After Brazil (22%), India (14%) is the largest sugar producer in the world and it leads in sugarcane production. However, if traditional sugars such as Khandsari (unrefined raw sugar) and Gurh (jaggery) and Shakkar sucrose) are included in the fold, then India would be the largest overall producer of sugar.
Sugars

Sugarcane

Sugarcane, or sugar cane, is one (Saccharum officinarum) of the several species of tall perennial true grasses of the genus Saccharum, tribe Andropogoneae, native to the warm temperate to tropical regions of South Asia and Melanesia, and used for sugar production.
Sugarcane from India
According to the latest data, sugarcane is the world’s third most valuable crop after cereals and rice, and occupies 26,942,686 hectares of land across the globe.
Farmers bringing sugarcane to sugar mills in Western UP

History of Sugar

Evidence from plant remnants and DNA suggests that sugarcane evolved in South East Asia. The extraction of sugar cane juice from the sugarcane plant; and, the subsequent domestication of the plant in tropical Southeast Asia many thousands of years ago (a firm date is unknown).
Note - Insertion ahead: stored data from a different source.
Lemma decode_app t r :
  Forall (fun c => is_scalar c = true) t ->
  decode (as_bytes t ++ r) = let '(t', r', e) := decode r in (t ++ t', r', e).
Proof.
  induction t as [|c t IH]; intros Ht; cbn [as_bytes mbind list_bind app].
  - by destruct (decode r) as [[??]?].
  - apply Forall_cons in Ht as [Hc Ht]. specialize (IH Ht). rewrite decode_step, <- app_assoc.
    rewrite next_char_complete by done. pose proof (utf8_char_ne c).
    destruct (utf8_char c); [done|]. cbn [app]. unfold as_bytes in IH. rewrite IH.
    by destruct (decode r) as [[??]?].
Qed.

(** What is left, and why. *)
Definition left_over (r : bytes) (e : option (option nat)) : Prop :=
  match e with
  | None => r = []
  | Some None => r <> [] /\ next_char r = EndInside
  | Some (Some n) => next_char r = BadBytes n
  end.

Lemma decode_sound bs : forall t r e,
  decode bs = (t, r, e) ->
  bs = as_bytes t ++ r /\ Forall (fun c => is_scalar c = true) t /\ left_over r e.
Proof.
  induction bs as [bs IH] using (induction_ltof1 _ length). unfold ltof in IH. intros t r e.
  rewrite decode_step. destruct bs as [|b bs]; [by intros [= <- <- <-]|].
  destruct (next_char (b :: bs)) as [c rest|n|] eqn:E; [|by intros [= <- <- <-]..].
  apply next_char_sound in E as [Hc E].
  destruct (decode rest) as [[t' r'] e'] eqn:Ed. intros [= <- <- <-].
  destruct (IH rest) with (t := t') (r := r') (e := e') as (-> & Ht & Hl); [|done|].
  - rewrite E, length_app. pose proof (utf8_char_ne c). destruct (utf8_char c); [done|simpl; lia].
  - split_and!; [|by constructor|done]. rewrite E. cbn. by rewrite <- app_assoc.
Qed.

Lemma as_bytes_app s t : as_bytes (s ++ t) = as_bytes s ++ as_bytes t.
Proof. apply bind_app. Qed.

Lemma decode_text t : Forall (fun c => is_scalar c = true) t -> decode (as_bytes t) = (t, [], None).
Proof.
  intros Ht. rewrite <- (app_nil_r (as_bytes t)), decode_app by done. cbn. by rewrite app_nil_r.
Qed.

(** A bad sequence stays bad whatever follows. *)
Lemma decode_bad bs t r n u :
  decode bs = (t, r, Some (Some n)) -> exists r', decode (bs ++ u) = (t, r', Some (Some n)).
Proof.
  intros (-> & Ht & Hl)%decode_sound. rewrite <- app_assoc, decode_app by done. cbn in Hl.
  rewrite decode_step. rewrite (next_char_bad _ _ _ Hl).
  destruct r as [|b r]; [done|]. cbn. eexists. by rewrite app_nil_r.
Qed.

Lemma from_utf8_decode bs t r e :
  decode bs = (t, r, e) ->
  from_utf8 bs = match e with None => inl t | Some e => inr (mk_utf8_error (length (as_bytes t)) e) end.
Proof.
  intros E. unfold from_utf8. rewrite E. destruct e as [e|]; [|done].
  apply decode_sound in E as (-> & _ & _). do 2 f_equal. rewrite length_app. lia.
Qed.

(** Some text starts with these bytes. *)
Definition completable (bs : bytes) : Prop :=
  exists t s, Forall (fun c => is_scalar c = true) t /\ as_bytes t = bs ++ s.

Lemma completable_decode bs t r e :
  decode bs = (t, r, e) -> completable bs <-> match e with Some (Some _) => False | _ => True end.
Proof.
  intros E. split.
  - intros (t' & s & Ht' & Es). destruct e as [[n|]|]; try done.
    destruct (decode_bad _ _ _ _ s E) as (r' & E'). rewrite <- Es, decode_text in E' by done. done.
  - intros Hb. pose proof (decode_sound _ _ _ _ E) as (-> & Ht & Hl).
    destruct e as [[n|]|]; [done| |].
    + destruct Hl as [Hne Hl]. destruct (next_char_end _ Hne Hl) as (c & s & Hc & Hs & _).
      exists (t ++ [c]), s. split; [apply Forall_app; by split; [|constructor]|].
      rewrite as_bytes_app, <- app_assoc, <- Hs. cbn. by rewrite app_nil_r.
    + cbn in Hl. subst r. exists t, []. by rewrite !app_nil_r.
Qed.

Section pushes.
Context {P T : Type} `{StreamTextLaws P T}.
Implicit Types (u : Utf8StreamParser P).

(** The states between two pushes: less than a character is kept. *)
Definition utf8_inv u : Prop :=
  stream_inv (utf8_inner u) /\
  (pending_utf8 u = [] \/ next_char (pending_utf8 u) = EndInside).

Lemma as_bytes_nil t : as_bytes t = [] -> t = [].
Proof.
  destruct t as [|c t]; [done|]. cbn. intros [E _]%app_nil. by destruct (utf8_char_ne c E).
Qed.

Lemma push_bytes_bad u chunk t r n :
  decode (pending_utf8 u ++ chunk) = (t, r, Some (Some n)) ->
  push_bytes u chunk = Ok (u, inr (InvalidUtf8 (length (as_bytes t)) n)).
Proof.
  intros E. unfold push_bytes. rewrite (from_utf8_decode _ _ _ _ E). cbn.
  rewrite take_app_length. by destruct u.
Qed.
The invention of manufacture of cane sugar granules from the sugarcane juice in India a little over two thousand years ago, followed by improvements in refining the crystal granules in India in the early centuries A.D.
History of Sugar
In 510 BC Darius, the Persian Emperor, arrived to conquer the Indian sub-continent and found that the people used a substance from a plant to sweeten their food.Until then the Persian people had used honey to sweeten food, and so they called sugar cane ‘the reed which gives honey without bees’.
Persian traders bringing goods from India
In the fourth century BC, Alexander the Great conquered parts of Western Asia and took with him what he called the ‘sacred reed’. His admiral Nearchos sailed from the Persian Gulf along the Indus River, where the sugar canes grew side by side, swaying in the wind. Nearchos tasted the cane, and exclaimed, “Indian canes that make sugar without bees.” Greek physician Dioscorides in the 1st century (AD) wrote: "There is a kind of coalesced honey called sakcharon [i.e. sugar] found in reeds in India  similar in consistency to salt and brittle enough to be broken between the teeth like salt.
Greek bakers using sugar from India
Before long Ancient Greece, and then Rome, began to import sugar as a luxury product and a medicine. Pliny the Elder, a 1st century (AD) Roman, also described sugar as medicinal: "Sugar is made in Arabia as well, but Indian sugar is better. It is a kind of honey found in cane, white as gum, and it crunches between the teeth. It comes in lumps the size of a hazelnut. Sugar is used only for medical purposes."
Arab Alchemists refining sugar from unrefined sugar from India
In the seventh century BC, the Arabs invaded Persia and as part of their loot they took the sugar cane plant.Through invasions, conquests and increased trading links with other countries, sugar cane reached a great number of places, including Egypt, Rhodes, Cyprus, North Africa (Morocco and Tunisia), Southern Spain and Syria.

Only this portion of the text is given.